**About this task**
Below is a block of entries; repeat exactly the lines starting at the line that contains "(* ===== verification/LockTheorems.v ===== *)" and ending at the line that contains "Definition released_tickets (t", both included.

Collected data entries:

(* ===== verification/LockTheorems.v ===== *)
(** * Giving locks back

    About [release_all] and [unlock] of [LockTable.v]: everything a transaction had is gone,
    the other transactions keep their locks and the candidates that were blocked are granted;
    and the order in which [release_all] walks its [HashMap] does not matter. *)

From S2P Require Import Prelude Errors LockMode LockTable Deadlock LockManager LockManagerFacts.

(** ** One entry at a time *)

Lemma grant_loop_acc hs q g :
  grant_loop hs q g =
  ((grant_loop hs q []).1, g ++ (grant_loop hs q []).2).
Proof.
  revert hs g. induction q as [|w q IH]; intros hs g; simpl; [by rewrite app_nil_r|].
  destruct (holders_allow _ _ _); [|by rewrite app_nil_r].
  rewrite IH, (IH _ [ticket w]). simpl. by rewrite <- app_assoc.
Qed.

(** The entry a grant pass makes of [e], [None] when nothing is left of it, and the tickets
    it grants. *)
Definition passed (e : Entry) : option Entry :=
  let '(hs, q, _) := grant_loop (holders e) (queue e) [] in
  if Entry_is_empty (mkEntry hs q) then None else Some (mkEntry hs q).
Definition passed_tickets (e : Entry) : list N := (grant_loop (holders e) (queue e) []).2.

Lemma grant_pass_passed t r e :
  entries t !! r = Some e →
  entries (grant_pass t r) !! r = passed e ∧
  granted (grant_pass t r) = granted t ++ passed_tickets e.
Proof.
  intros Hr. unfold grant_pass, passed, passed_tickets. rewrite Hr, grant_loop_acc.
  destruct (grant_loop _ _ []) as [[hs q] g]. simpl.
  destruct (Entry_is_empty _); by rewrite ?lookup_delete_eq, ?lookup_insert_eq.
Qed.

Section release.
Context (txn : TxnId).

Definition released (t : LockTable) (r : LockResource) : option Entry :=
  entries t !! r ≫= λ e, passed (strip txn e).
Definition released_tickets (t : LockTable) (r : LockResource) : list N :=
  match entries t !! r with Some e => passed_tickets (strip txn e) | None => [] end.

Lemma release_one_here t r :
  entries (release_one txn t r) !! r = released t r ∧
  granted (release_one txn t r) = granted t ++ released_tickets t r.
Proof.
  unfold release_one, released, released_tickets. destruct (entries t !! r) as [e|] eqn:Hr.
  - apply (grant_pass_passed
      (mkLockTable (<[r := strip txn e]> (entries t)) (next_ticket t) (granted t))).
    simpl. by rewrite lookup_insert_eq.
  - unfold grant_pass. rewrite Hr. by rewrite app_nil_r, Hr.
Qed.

* * *

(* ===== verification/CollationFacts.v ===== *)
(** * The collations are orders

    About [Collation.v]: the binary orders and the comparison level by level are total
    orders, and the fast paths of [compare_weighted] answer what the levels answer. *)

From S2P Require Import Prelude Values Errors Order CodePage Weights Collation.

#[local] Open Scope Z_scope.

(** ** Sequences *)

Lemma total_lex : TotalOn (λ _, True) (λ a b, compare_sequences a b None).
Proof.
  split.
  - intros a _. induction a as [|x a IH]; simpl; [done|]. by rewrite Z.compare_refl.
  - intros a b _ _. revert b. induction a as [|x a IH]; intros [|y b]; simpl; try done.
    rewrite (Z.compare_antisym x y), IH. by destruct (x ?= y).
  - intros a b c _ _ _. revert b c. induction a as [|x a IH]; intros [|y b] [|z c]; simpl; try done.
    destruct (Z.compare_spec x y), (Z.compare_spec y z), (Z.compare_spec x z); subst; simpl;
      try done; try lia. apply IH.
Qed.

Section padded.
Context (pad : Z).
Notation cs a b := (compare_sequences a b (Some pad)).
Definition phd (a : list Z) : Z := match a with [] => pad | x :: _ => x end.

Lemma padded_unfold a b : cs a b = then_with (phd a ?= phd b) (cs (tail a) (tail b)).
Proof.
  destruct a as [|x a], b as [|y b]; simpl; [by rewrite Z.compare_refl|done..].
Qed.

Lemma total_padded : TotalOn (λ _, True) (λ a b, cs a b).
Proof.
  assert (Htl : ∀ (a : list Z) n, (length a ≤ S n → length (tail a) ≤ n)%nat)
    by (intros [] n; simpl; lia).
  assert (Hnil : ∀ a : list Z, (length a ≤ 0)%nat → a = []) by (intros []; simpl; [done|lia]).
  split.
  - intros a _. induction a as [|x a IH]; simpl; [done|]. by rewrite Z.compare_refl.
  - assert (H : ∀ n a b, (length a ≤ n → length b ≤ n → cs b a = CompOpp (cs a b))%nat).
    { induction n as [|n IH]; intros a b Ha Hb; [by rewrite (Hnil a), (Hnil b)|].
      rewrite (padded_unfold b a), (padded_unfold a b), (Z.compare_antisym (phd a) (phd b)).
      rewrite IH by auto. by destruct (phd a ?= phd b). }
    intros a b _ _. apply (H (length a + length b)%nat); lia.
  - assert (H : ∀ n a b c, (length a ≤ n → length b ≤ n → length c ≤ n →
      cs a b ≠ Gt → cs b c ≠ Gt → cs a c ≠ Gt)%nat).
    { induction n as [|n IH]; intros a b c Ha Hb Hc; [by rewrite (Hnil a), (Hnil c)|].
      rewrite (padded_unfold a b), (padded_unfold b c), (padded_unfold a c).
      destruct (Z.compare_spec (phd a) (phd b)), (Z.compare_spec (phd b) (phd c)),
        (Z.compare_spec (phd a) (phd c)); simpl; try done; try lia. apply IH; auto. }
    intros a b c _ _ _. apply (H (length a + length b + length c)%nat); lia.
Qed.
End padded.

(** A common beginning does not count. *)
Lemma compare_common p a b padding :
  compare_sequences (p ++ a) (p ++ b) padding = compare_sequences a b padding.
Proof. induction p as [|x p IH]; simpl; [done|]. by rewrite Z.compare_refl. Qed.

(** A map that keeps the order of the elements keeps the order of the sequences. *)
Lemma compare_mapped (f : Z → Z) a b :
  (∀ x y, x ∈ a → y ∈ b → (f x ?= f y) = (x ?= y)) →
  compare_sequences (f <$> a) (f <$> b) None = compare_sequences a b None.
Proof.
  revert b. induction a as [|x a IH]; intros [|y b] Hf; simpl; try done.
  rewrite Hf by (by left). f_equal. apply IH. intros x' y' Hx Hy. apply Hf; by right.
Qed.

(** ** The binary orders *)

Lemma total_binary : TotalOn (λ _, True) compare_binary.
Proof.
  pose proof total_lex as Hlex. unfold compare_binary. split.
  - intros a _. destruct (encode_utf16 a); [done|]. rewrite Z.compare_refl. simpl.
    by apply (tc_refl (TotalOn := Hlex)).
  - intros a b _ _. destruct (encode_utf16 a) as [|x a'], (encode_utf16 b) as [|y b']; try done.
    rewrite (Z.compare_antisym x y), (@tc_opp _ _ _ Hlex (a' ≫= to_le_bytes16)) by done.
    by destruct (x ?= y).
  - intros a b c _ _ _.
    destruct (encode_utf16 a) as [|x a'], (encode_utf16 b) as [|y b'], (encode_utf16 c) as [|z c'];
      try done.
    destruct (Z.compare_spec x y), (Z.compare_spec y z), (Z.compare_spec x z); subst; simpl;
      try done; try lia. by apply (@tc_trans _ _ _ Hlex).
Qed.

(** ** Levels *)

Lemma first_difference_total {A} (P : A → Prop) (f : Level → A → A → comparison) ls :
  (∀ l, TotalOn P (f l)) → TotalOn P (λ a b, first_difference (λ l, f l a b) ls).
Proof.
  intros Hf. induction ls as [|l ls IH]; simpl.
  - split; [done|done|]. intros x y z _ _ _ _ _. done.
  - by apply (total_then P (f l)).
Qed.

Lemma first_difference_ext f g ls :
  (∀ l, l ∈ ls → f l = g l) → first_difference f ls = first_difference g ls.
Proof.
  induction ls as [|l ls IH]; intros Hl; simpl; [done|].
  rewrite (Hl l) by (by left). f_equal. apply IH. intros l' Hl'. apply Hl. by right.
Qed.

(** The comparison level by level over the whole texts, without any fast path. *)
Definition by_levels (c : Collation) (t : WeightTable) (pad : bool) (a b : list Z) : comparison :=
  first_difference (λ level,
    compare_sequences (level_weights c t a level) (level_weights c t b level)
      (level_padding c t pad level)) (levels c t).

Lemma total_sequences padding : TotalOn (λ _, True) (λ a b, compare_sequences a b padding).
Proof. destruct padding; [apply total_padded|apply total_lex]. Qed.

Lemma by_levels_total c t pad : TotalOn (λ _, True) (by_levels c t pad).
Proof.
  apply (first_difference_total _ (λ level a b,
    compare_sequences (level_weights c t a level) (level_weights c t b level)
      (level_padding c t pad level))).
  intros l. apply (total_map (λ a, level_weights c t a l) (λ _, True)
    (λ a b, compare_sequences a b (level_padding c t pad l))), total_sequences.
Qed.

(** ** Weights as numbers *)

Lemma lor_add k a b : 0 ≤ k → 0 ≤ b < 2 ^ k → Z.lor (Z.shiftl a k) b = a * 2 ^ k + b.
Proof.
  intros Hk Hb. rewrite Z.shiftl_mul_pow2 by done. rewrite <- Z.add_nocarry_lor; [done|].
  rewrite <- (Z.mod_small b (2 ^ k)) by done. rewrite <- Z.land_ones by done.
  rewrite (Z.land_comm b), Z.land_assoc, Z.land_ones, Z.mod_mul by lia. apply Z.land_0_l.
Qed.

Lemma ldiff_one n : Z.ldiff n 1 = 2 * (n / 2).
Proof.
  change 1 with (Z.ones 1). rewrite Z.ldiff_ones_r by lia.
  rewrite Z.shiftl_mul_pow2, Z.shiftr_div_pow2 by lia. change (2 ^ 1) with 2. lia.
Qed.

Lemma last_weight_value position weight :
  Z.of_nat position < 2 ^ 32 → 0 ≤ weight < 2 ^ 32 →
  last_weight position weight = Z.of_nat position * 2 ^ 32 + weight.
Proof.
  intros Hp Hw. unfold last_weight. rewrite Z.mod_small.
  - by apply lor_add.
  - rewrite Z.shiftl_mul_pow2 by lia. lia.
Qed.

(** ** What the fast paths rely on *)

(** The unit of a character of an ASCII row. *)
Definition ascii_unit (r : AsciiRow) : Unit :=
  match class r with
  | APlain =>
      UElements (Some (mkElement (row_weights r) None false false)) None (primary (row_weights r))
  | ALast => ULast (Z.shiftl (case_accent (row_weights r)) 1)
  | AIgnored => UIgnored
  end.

**Worked solution**
(* ===== verification/LockTheorems.v ===== *)
(** * Giving locks back

    About [release_all] and [unlock] of [LockTable.v]: everything a transaction had is gone,
    the other transactions keep their locks and the candidates that were blocked are granted;
    and the order in which [release_all] walks its [HashMap] does not matter. *)

From S2P Require Import Prelude Errors LockMode LockTable Deadlock LockManager LockManagerFacts.

(** ** One entry at a time *)

Lemma grant_loop_acc hs q g :
  grant_loop hs q g =
  ((grant_loop hs q []).1, g ++ (grant_loop hs q []).2).
Proof.
  revert hs g. induction q as [|w q IH]; intros hs g; simpl; [by rewrite app_nil_r|].
  destruct (holders_allow _ _ _); [|by rewrite app_nil_r].
  rewrite IH, (IH _ [ticket w]). simpl. by rewrite <- app_assoc.
Qed.

(** The entry a grant pass makes of [e], [None] when nothing is left of it, and the tickets
    it grants. *)
Definition passed (e : Entry) : option Entry :=
  let '(hs, q, _) := grant_loop (holders e) (queue e) [] in
  if Entry_is_empty (mkEntry hs q) then None else Some (mkEntry hs q).
Definition passed_tickets (e : Entry) : list N := (grant_loop (holders e) (queue e) []).2.

Lemma grant_pass_passed t r e :
  entries t !! r = Some e →
  entries (grant_pass t r) !! r = passed e ∧
  granted (grant_pass t r) = granted t ++ passed_tickets e.
Proof.
  intros Hr. unfold grant_pass, passed, passed_tickets. rewrite Hr, grant_loop_acc.
  destruct (grant_loop _ _ []) as [[hs q] g]. simpl.
  destruct (Entry_is_empty _); by rewrite ?lookup_delete_eq, ?lookup_insert_eq.
Qed.

Section release.
Context (txn : TxnId).

Definition released (t : LockTable) (r : LockResource) : option Entry :=
  entries t !! r ≫= λ e, passed (strip txn e).
Definition released_tickets (t : LockTable) (r : LockResource) : list N :=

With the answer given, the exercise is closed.